As his audiences grew up, it seemed that Spielberg did too. Moving from films tailored toward family cinema trips into Academy Award-winning pictures like Schindler’s List, The Post, and War Horse. Proving his aptitude at the box office and in award season, he now holds a solid reputation as one of the most important and influential filmmakers of all time.
Spielberg may have engineered the blockbuster and earned millions over the course of his 54-year career, but his filmmaking has always seemed driven by heart and honesty rather than money. Amidst huge productions and even more enormous box office takings, Spielberg’s personal touch shines through in his direction.

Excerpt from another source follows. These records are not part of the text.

Lemma read_config_settings_witness :
  let env := [("LOG_GROUP_NAME"%string, "hosts"%string); ("LOG_STREAM_NAME"%string, "app"%string);
              ("BATCH_SIZE"%string, "+0042"%string)] in
  env_var env "LOG_GROUP_NAME"%string = Ok "hosts"%string /\
  env_var env "LOG_STREAM_NAME"%string = Ok "app"%string /\
  (forall v, env_var env "BATCH_SIZE"%string = Ok v -> parse_u32 v <> None) /\
  exists c,
    read_config "eu-west-1"%string env (start world0) = (Done c, start world0) /\
    aws_region c = "eu-west-1"%string /\ log_group_name c = "hosts"%string /\
    log_stream_name c = "app"%string /\
    sleep_time c = 500%Z /\ (batch_size c < 2 ^ 32)%N /\
    (forall e, env_var env "BATCH_SIZE"%string = Err e -> batch_size c = 500%N) /\
    (forall v, env_var env "BATCH_SIZE"%string = Ok v -> parse_u32 v = Some (batch_size c)) /\
    (forall e, env_var env "JOURNAL_CURSOR_FILE"%string = Err e ->
               cursor_file c = "/var/lib/cloudjournal/current-cursor"%string) /\
    (forall v, env_var env "JOURNAL_CURSOR_FILE"%string = Ok v -> cursor_file c = v).
Proof.
  intros env.
  assert (Hb : forall v, env_var env "BATCH_SIZE"%string = Ok v -> parse_u32 v <> None).
  { intros v Hv. vm_compute in Hv. injection Hv as <-. vm_compute. discriminate. }
  split; [reflexivity|]. split; [reflexivity|]. split; [exact Hb|].
  exact (read_config_settings "eu-west-1"%string env "hosts"%string "app"%string
           (start world0) eq_refl eq_refl Hb).
Defined.

(** [read_config] panics, without any external call, when BATCH_SIZE is set
    to a UTF-8 value that is not a u32 (with the message naming
    JOURNAL_CURSOR_FILE), whatever the other variables; otherwise when
    LOG_GROUP_NAME is unset or not UTF-8; otherwise when LOG_STREAM_NAME is
    unset or not UTF-8. *)
Theorem read_config_panics {W : Type} (region : string) (env : list (string * string))
  (s : St W) :
  let fails msg := read_config region env s =
                   (Panicked msg, mkSt (st_world s) (st_aws_cursor s)
                                       (st_trace s ++ [(EvPanic msg, st_world s)])) in
  (forall v, env_var env "BATCH_SIZE"%string = Ok v -> parse_u32 v = None ->
             fails "invalid JOURNAL_CURSOR_FILE not a valid u32"%string) /\
  ((forall v, env_var env "BATCH_SIZE"%string = Ok v -> parse_u32 v <> None) ->
   forall e, env_var env "LOG_GROUP_NAME"%string = Err e ->
             fails "Missing LOG_GROUP_NAME envirenoment variable"%string) /\
  ((forall v, env_var env "BATCH_SIZE"%string = Ok v -> parse_u32 v <> None) ->
   forall g e, env_var env "LOG_GROUP_NAME"%string = Ok g ->
               env_var env "LOG_STREAM_NAME"%string = Err e ->
               fails "Missing LOG_STREAM_NAME envirenoment variable"%string).
Proof.
  intros fails. unfold fails, read_config, bind.
  split; [|split].
  - intros v Hv Hp. rewrite Hv. simpl. rewrite Hp. reflexivity.
  - intros Hb e He.
    destruct (env_var env "BATCH_SIZE"%string) as [v|e'] eqn:Eb; simpl.
    + destruct (parse_u32 v) eqn:Ep; [|exfalso; exact (Hb v eq_refl Ep)].
      unfold expect. rewrite He. reflexivity.
    + unfold expect. rewrite He. reflexivity.
  - intros Hb g e Hg He.
    destruct (env_var env "BATCH_SIZE"%string) as [v|e'] eqn:Eb; simpl.
    + destruct (parse_u32 v) eqn:Ep; [|exfalso; exact (Hb v eq_refl Ep)].
      unfold expect. rewrite Hg, He. reflexivity.
    + unfold expect. rewrite Hg, He. reflexivity.
Qed.

(** A configuration error stops [main] before anything else: when
    [read_config] panics, the run ends there, having made no call to the
    journal, the file system or CloudWatch. *)
Theorem main_config_error_no_call {W : Type} `{Env W} (region : string)
  (env : list (string * string)) (fuel : nat) (s : St W) (msg : string)
  (Hcfg : fst (read_config region env s) = Panicked msg) :
  main region env fuel s =
    (Panicked msg, mkSt (st_world s) (st_aws_cursor s) (st_trace s ++ [(EvPanic msg, st_world s)])).
Proof.
  revert Hcfg. unfold main, read_config, bind.
  destruct (parse_u32 (unwrap_or (env_var env "BATCH_SIZE"%string) "500"%string));
    simpl; [|intros Hm; injection Hm as <-; reflexivity].
  unfold expect.
  destruct (env_var env "LOG_GROUP_NAME"%string); simpl;
    [|intros Hm; injection Hm as <-; reflexivity].
  destruct (env_var env "LOG_STREAM_NAME"%string); simpl;
    [discriminate|intros Hm; injection Hm as <-; reflexivity].
Qed.

Lemma main_config_error_no_call_witness :
  let env := [("LOG_STREAM_NAME"%string, "app"%string)] in
  fst (read_config "eu-west-1"%string env (start world0)) =
    Panicked "Missing LOG_GROUP_NAME envirenoment variable"%string /\
  main "eu-west-1"%string env 3 (start world0) =
    (Panicked "Missing LOG_GROUP_NAME envirenoment variable"%string,
     mkSt (st_world (start world0)) (st_aws_cursor (start world0))
          (st_trace (start world0) ++
           [(EvPanic "Missing LOG_GROUP_NAME envirenoment variable"%string,
             st_world (start world0))])).
Proof.
  intros env.
  assert (Hc : fst (read_config "eu-west-1"%string env (start world0)) =
               Panicked "Missing LOG_GROUP_NAME envirenoment variable"%string)
    by reflexivity.
  split; [exact Hc|].
  exact (@main_config_error_no_call SimWorld SimEnv "eu-west-1"%string env 3 (start world0) _ Hc).
Defined.

(** ** current_ms *)

(** The timestamps [current_ms] computes from clock readings at or after the
    epoch (and before 2^62 ns, about the year 2116, where none of its i64
    operations wraps) are never negative and never go down when the clock
    does not. *)
Theorem current_ms_of_monotone (t1 t2 : Z)
  (H1 : (0 <= t1)%Z) (H12 : (t1 <= t2)%Z) (H2 : (t2 < 2 ^ 62)%Z) :
  (0 <= current_ms_of t1 <= current_ms_of t2)%Z.
Proof.
  rewrite (current_ms_of_millis t1) by lia. rewrite (current_ms_of_millis t2) by lia.
  split.
  - apply Z.div_pos; lia.
  - apply Z.div_le_mono; lia.
Qed.

Lemma current_ms_of_monotone_witness :
  (0 <= 1700000000000000000)%Z /\ (1700000000000000000 <= 1700000000123456789)%Z /\
  (1700000000123456789 < 2 ^ 62)%Z /\
  (0 <= current_ms_of 1700000000000000000 <= current_ms_of 1700000000123456789)%Z.
Proof.
  split; [lia|]. split; [lia|]. split; [lia|].
  apply current_ms_of_monotone; lia.
Defined.

(** ** The JSON serialization of records *)

Lemma list_ascii_of_string_app (a b : string) :
  list_ascii_of_string (a ++ b) = list_ascii_of_string a ++ list_ascii_of_string b.
Proof. induction a as [|c a IH]; simpl; [reflexivity|]. rewrite IH. reflexivity. Qed.

Lemma json_escape_byte_decode (c : ascii) (t : list ascii) :
  json_unescape (list_ascii_of_string (json_escape_byte c) ++ t) =
  cons_decoded c (json_unescape t).
Proof.
  destruct c as [[] [] [] [] [] [] [] []]; reflexivity.
Qed.
Lemma encrypt_rethrows_CryptoError : forall e,
  encrypt_rethrows e -> isCryptoError e = true.
Proof.
  intros e [(c & msg & _ & ->) | [(y & _ & ->) | (y & _ & ->)]]; reflexivity.
Qed.

(** [encrypt]: its validation errors and the errors of the generators are
    [CryptoError]s and rethrown, anything else is wrapped. *)
Lemma rethrow_or_wrap_encrypt : forall A e,
  host_failure e \/ encrypt_rethrows e ->
  always R encrypt_throws
    (if isCryptoError e then throw e
     else @throw A (JsError (createCryptoError encryption "ENCRYPTION_FAILED"
                               (sanitizeErrorMessage e)))).
Proof.
  intros A e [H | H].
  - pose proof H as H'. unfold host_failure in H'. rewrite H'.
    apply always_throw; [exact R_refl |].
    right. exists e. split; [exact H | reflexivity].
  - rewrite (encrypt_rethrows_CryptoError _ H).
    apply always_throw; [exact R_refl |]. now left.
Qed.

(** [generateSalt], [generateIV]: everything is wrapped. *)
Lemma wrap_all : forall A c e,
  host_failure e ->
  always R (wrapped initialization c)
    (@throw A (JsError (createCryptoError initialization c (sanitizeErrorMessage e)))).
Proof.
  intros A c e H. apply always_throw; [exact R_refl |].
  exists e. split; [exact H | reflexivity].
Qed.

End Handlers.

There’s a familiar warmth to every film he delivers, even if it involves dinosaurs or otherworldly creatures, but there are two that the director believes encapsulates him best. During a conversation with The New York Times in 1982, the filmmaker suggested that Poltergeist and E.T. the Extra-Terrestrial capture his two sides.
“Poltergeist is what I fear and E.T. is what I love,” he stated, “One is about suburban evil and the other is about suburban good.” The two films both feature the supernatural and the suburban but in entirely different ways.
A Spielberg classic, the self-described “pretty perfect” E.T. the Extra-Terrestrial was released in 1982 to massive acclaim, quickly taking the title for the highest-grossing film ever. It remains just as beloved and iconic today – references in pop culture remain rife, such as in Netflix’s Stranger Things. Poltergeist, on the other hand, was directed by Tobe Hooper while Spielberg resigned himself to the writer and producer roles, tied up with E.T.
“I had different motivations in both instances,” Spielberg explained, “In Poltergeist, I wanted to terrify and I also wanted to amuse – I tried to mix the laughs and screams together. Poltergeist is the darker side of my nature – it’s me when I was scaring my younger sisters half to death when we were growing up”
E.T., on the other hand, Spielberg describes as representing his “optimism about the future and my optimism about what it was like to grow up in Arizona and New Jersey.” Between the two, audiences are given a full picture of Spielberg’s cinematic interests.